THE DATA: Begin

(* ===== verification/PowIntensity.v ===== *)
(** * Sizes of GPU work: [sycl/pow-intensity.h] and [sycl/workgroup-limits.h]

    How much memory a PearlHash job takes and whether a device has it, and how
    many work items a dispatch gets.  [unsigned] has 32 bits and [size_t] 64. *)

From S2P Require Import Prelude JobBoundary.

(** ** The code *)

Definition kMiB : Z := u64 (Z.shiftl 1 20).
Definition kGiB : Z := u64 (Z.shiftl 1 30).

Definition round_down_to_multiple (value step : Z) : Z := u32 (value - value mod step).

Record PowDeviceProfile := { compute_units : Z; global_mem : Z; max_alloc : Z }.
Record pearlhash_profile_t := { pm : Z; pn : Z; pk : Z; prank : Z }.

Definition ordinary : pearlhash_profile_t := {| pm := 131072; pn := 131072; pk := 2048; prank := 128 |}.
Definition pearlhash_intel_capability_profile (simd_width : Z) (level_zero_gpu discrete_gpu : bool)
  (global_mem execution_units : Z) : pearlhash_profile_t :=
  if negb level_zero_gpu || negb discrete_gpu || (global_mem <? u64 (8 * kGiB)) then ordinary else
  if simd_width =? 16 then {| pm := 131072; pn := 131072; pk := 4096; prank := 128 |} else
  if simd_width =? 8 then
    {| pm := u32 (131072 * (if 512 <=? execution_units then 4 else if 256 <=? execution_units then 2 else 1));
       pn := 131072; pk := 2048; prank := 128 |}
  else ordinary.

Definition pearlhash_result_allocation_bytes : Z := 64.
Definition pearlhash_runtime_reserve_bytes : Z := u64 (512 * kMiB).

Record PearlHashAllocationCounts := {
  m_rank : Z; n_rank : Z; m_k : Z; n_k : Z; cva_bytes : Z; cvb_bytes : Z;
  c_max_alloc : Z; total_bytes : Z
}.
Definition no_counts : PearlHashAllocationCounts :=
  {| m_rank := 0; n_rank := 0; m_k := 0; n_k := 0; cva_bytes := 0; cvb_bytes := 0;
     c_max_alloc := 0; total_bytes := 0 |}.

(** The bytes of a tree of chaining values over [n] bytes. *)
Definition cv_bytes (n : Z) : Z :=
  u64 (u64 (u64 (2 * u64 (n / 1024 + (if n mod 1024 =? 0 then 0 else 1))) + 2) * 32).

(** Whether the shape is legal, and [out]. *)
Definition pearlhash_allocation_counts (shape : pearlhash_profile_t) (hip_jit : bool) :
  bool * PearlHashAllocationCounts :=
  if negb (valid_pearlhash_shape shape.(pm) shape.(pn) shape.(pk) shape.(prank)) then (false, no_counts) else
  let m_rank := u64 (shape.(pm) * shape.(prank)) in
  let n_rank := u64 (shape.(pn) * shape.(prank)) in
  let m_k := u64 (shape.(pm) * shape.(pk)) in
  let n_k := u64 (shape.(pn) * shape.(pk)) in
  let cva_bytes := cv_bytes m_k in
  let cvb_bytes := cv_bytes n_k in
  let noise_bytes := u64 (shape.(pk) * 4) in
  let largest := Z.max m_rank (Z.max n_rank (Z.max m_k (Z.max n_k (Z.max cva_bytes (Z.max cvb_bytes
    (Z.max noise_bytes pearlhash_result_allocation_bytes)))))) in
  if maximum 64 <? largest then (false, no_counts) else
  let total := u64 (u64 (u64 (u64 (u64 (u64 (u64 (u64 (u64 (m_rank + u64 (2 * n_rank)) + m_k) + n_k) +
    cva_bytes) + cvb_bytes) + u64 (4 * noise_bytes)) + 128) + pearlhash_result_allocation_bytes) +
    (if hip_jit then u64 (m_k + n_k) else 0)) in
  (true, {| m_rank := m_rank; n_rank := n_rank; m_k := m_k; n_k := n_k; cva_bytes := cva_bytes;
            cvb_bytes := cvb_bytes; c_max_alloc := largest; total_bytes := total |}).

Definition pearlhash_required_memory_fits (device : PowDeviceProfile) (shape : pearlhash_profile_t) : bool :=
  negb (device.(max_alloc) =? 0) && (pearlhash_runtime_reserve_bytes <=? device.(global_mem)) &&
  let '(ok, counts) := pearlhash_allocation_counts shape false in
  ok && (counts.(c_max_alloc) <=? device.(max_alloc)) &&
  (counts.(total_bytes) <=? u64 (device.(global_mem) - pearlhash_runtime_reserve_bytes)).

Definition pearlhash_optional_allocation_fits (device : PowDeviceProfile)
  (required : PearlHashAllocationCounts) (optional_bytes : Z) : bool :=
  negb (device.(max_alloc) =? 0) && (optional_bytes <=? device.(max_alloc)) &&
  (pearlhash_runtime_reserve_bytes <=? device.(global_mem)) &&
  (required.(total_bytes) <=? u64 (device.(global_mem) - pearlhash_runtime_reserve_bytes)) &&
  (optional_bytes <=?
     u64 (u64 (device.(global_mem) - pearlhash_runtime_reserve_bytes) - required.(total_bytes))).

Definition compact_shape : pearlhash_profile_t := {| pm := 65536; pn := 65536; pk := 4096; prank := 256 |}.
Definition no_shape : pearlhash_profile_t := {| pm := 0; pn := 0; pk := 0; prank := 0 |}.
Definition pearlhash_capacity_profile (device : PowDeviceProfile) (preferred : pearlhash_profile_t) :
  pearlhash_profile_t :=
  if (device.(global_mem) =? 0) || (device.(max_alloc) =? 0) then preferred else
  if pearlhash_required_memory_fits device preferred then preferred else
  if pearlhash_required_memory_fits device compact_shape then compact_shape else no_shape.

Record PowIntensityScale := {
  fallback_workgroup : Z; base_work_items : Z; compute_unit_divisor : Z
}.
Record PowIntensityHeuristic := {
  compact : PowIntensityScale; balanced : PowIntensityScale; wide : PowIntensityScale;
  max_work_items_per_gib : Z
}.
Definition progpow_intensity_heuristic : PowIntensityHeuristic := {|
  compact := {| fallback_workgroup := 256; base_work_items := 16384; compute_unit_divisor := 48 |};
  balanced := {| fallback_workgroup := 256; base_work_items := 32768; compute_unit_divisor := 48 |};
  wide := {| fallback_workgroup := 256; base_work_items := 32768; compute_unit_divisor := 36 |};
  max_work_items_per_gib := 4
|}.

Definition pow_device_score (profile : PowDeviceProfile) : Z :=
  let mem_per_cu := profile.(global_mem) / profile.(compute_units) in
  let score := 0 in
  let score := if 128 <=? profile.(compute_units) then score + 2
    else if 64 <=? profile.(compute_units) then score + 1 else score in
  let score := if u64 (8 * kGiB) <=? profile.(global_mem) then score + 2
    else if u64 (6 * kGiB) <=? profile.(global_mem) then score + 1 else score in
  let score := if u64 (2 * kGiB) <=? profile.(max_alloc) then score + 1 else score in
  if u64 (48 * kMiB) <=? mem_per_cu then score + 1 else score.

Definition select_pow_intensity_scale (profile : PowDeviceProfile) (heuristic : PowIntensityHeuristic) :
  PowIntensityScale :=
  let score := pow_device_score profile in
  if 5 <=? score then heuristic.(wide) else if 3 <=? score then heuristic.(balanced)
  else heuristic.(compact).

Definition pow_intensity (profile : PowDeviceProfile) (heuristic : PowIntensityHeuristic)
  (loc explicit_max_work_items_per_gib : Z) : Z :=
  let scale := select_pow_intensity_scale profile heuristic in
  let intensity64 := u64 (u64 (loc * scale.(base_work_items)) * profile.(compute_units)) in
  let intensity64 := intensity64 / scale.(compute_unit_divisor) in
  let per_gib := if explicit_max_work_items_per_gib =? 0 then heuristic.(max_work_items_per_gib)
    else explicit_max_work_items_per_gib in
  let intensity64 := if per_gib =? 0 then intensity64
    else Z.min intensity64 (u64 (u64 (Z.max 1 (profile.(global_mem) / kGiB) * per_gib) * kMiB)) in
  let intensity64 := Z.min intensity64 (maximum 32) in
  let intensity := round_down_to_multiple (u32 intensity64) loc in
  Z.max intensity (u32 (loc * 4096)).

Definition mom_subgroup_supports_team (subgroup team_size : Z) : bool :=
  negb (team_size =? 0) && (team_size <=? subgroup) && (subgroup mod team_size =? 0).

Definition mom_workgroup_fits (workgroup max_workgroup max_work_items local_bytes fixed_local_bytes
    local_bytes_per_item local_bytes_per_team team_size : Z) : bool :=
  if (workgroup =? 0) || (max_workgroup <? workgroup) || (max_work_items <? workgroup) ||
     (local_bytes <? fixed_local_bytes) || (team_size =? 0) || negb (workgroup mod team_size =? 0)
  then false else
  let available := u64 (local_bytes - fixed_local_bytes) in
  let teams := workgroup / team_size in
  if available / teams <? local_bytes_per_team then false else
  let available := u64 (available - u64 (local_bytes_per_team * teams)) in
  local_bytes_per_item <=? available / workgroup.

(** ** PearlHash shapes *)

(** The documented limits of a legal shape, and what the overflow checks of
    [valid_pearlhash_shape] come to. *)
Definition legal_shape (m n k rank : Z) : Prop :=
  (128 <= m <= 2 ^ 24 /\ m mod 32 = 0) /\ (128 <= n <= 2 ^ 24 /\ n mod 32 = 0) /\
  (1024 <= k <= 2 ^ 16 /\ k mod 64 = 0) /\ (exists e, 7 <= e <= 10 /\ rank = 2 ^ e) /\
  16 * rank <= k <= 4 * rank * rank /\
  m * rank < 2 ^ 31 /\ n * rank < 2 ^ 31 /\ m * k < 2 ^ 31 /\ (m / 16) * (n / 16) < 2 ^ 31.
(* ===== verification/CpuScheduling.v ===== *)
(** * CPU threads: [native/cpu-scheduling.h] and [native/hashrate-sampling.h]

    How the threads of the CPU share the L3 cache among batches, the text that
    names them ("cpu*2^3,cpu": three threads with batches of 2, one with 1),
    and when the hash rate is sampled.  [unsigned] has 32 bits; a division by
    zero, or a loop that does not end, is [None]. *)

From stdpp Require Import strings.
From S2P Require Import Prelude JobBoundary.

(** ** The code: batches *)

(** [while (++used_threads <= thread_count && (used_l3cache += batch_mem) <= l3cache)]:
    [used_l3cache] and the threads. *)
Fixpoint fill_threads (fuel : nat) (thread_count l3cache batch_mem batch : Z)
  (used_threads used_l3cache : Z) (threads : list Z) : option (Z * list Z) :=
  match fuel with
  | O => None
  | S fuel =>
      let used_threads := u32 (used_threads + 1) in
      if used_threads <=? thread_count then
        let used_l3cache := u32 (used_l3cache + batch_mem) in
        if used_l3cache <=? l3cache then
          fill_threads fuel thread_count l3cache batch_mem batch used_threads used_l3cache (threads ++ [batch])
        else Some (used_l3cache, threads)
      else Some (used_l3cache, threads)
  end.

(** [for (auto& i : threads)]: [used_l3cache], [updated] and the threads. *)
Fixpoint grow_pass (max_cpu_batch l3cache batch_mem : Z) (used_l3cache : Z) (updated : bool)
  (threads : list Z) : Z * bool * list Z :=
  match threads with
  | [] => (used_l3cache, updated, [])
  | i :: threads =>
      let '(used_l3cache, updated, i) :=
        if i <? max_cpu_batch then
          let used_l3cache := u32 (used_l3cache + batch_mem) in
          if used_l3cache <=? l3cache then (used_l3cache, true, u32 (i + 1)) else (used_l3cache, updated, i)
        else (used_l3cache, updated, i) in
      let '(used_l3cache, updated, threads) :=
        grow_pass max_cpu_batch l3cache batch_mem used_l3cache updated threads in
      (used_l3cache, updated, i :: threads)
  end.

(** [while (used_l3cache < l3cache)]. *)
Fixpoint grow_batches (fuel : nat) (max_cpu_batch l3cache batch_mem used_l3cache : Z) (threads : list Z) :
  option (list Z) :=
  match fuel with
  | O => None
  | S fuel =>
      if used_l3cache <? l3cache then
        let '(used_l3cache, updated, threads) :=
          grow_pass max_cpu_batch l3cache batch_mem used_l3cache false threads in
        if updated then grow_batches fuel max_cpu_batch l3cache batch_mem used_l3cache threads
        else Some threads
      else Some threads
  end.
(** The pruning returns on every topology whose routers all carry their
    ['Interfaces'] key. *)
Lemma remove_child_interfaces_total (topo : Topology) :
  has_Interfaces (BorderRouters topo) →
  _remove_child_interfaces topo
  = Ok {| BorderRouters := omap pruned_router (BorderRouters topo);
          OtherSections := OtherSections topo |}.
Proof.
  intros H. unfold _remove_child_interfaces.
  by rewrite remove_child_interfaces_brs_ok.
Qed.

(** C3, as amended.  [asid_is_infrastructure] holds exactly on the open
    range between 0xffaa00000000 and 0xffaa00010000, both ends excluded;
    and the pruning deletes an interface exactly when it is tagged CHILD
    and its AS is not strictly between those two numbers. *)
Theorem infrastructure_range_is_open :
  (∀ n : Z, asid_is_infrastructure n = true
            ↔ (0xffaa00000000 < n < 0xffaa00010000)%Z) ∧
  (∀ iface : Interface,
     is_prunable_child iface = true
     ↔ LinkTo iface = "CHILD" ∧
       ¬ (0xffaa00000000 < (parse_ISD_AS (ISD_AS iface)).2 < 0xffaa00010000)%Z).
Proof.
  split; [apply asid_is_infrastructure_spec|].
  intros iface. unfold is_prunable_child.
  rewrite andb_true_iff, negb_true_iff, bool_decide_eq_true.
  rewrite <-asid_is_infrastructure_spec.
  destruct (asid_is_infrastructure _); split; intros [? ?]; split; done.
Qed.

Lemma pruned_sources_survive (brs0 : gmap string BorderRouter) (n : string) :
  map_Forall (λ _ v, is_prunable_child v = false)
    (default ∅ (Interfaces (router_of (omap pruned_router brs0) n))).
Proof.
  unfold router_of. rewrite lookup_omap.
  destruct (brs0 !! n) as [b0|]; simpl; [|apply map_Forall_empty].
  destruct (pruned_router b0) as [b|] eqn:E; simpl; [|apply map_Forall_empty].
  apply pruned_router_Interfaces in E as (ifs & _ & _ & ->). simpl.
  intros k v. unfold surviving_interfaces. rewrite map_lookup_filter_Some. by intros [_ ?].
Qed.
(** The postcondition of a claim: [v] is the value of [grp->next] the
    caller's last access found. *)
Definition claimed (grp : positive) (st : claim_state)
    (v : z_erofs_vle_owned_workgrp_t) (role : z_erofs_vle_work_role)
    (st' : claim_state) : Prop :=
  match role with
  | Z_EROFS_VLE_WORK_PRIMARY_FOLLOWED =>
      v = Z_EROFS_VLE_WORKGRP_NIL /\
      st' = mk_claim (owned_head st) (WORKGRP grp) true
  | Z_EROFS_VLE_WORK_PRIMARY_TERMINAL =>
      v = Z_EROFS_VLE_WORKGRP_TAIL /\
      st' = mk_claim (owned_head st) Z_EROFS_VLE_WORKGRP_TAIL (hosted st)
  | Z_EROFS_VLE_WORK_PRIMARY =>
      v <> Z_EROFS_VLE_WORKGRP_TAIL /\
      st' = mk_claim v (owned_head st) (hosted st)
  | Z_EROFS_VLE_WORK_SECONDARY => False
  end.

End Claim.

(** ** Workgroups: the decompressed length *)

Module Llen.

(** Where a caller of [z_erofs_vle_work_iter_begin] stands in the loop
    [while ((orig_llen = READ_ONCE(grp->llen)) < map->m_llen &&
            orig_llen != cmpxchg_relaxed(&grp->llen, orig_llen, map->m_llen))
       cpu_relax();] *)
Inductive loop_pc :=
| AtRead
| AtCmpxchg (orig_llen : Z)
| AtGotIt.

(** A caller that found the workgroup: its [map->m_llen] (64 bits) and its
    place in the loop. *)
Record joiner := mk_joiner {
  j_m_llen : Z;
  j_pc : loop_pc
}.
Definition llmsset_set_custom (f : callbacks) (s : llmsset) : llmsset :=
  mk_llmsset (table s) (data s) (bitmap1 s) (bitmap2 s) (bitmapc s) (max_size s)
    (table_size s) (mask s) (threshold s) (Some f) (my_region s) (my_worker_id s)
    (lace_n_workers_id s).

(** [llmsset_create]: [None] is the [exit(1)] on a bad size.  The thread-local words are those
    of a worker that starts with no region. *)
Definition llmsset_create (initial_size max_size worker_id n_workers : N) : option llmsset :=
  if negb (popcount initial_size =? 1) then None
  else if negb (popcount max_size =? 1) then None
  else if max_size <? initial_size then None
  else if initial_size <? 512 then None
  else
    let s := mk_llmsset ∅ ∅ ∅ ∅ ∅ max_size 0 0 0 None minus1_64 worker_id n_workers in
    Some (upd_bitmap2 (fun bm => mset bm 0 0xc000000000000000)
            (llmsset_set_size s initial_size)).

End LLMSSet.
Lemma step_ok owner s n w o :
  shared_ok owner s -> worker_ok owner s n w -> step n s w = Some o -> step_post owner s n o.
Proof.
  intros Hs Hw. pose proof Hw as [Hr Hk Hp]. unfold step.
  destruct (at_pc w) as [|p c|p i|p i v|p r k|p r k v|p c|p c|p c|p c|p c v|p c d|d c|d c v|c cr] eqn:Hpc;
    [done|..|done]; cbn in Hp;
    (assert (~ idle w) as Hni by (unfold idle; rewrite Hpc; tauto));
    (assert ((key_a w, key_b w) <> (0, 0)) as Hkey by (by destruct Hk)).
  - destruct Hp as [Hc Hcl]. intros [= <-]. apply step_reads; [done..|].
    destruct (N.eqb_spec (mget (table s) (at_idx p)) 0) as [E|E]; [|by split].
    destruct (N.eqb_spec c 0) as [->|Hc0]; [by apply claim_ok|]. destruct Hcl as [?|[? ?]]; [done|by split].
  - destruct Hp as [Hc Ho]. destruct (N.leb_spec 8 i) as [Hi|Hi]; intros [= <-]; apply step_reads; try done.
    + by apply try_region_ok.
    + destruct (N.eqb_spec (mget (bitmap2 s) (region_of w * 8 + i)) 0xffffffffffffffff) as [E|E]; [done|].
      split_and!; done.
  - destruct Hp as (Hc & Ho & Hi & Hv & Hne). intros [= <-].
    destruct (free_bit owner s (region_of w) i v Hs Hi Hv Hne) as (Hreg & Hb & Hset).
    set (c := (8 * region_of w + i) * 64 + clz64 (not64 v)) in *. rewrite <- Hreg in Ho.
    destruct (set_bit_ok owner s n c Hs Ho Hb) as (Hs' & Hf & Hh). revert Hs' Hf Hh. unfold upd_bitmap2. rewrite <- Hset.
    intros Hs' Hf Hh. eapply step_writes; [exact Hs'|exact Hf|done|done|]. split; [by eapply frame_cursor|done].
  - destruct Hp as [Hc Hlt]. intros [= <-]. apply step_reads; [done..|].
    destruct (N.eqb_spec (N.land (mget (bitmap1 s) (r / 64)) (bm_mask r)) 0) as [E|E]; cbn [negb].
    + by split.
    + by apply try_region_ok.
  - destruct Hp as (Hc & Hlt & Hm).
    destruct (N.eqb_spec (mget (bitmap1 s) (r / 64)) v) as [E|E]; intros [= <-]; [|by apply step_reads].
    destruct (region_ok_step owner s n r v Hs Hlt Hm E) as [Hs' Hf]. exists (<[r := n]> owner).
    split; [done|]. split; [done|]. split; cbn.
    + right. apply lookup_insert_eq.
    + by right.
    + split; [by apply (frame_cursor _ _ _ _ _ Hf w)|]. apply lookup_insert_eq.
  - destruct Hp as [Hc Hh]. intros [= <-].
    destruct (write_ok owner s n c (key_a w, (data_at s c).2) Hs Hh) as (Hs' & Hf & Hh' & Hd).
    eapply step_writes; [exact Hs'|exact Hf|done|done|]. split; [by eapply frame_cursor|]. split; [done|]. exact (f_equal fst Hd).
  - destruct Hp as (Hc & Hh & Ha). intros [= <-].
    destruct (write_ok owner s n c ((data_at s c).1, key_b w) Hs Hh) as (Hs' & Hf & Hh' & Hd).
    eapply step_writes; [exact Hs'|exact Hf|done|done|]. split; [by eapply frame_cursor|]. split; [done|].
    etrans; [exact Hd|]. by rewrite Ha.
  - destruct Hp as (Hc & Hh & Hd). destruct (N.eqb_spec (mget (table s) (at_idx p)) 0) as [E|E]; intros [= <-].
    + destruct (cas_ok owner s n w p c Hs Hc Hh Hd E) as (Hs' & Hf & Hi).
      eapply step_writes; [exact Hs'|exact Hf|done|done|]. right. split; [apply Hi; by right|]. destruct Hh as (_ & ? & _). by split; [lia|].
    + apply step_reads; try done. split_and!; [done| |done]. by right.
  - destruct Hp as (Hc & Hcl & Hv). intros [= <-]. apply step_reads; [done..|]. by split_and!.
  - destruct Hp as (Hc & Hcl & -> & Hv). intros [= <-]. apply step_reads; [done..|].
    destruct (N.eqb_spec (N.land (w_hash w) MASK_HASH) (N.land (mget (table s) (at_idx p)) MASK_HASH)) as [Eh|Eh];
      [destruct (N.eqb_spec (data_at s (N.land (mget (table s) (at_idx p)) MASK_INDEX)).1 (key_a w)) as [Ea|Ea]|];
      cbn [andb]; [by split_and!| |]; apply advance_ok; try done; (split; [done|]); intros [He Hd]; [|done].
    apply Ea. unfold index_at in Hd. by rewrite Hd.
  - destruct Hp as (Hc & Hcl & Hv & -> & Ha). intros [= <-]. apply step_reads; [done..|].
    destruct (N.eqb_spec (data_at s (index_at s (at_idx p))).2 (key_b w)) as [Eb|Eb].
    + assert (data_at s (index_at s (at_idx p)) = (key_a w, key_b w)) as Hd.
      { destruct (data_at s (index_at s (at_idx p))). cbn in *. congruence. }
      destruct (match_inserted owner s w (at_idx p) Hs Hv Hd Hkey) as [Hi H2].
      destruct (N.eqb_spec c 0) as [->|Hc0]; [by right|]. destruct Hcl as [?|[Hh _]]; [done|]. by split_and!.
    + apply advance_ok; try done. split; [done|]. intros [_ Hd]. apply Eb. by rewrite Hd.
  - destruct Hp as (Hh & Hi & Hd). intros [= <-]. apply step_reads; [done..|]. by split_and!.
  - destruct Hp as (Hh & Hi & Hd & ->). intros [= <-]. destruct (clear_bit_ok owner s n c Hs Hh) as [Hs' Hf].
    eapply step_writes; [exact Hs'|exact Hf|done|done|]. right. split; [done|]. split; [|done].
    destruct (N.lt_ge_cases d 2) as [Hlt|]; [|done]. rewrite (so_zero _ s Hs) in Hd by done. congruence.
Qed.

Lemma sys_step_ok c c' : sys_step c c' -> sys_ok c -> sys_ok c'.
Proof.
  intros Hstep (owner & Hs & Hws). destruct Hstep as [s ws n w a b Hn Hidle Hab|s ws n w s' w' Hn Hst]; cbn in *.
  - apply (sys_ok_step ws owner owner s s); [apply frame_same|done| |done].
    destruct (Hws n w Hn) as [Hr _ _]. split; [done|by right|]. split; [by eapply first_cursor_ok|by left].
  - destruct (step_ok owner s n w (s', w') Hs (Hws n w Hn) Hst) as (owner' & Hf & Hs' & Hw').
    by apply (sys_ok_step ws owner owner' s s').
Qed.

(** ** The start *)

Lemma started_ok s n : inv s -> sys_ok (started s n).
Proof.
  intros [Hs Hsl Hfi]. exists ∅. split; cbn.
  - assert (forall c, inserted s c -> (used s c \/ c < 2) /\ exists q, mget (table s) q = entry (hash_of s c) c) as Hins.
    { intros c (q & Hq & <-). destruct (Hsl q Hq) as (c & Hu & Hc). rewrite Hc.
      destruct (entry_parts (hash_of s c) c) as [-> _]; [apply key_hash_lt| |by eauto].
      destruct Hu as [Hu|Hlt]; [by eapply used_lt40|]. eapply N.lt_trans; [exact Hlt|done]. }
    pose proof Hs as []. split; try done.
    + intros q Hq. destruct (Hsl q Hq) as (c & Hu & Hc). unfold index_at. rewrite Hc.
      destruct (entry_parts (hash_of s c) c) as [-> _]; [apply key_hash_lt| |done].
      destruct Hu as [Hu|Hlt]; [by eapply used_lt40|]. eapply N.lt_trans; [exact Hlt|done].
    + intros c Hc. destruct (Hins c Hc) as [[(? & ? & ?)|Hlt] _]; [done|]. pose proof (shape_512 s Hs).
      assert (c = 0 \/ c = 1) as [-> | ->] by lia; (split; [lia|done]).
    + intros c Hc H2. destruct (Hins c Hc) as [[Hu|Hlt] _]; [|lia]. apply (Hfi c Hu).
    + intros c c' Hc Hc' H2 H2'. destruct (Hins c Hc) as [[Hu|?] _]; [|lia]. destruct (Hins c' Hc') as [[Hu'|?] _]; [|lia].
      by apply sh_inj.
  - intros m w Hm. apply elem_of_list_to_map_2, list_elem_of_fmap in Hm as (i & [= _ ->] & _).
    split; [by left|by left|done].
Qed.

THE DATA: End

- **DESCRIPTION OF THE TASK**
What is needed is every line of the records that contains the word "preferred".

- **RESULT BELOW**
Definition pearlhash_capacity_profile (device : PowDeviceProfile) (preferred : pearlhash_profile_t) :
  if (device.(global_mem) =? 0) || (device.(max_alloc) =? 0) then preferred else
  if pearlhash_required_memory_fits device preferred then preferred else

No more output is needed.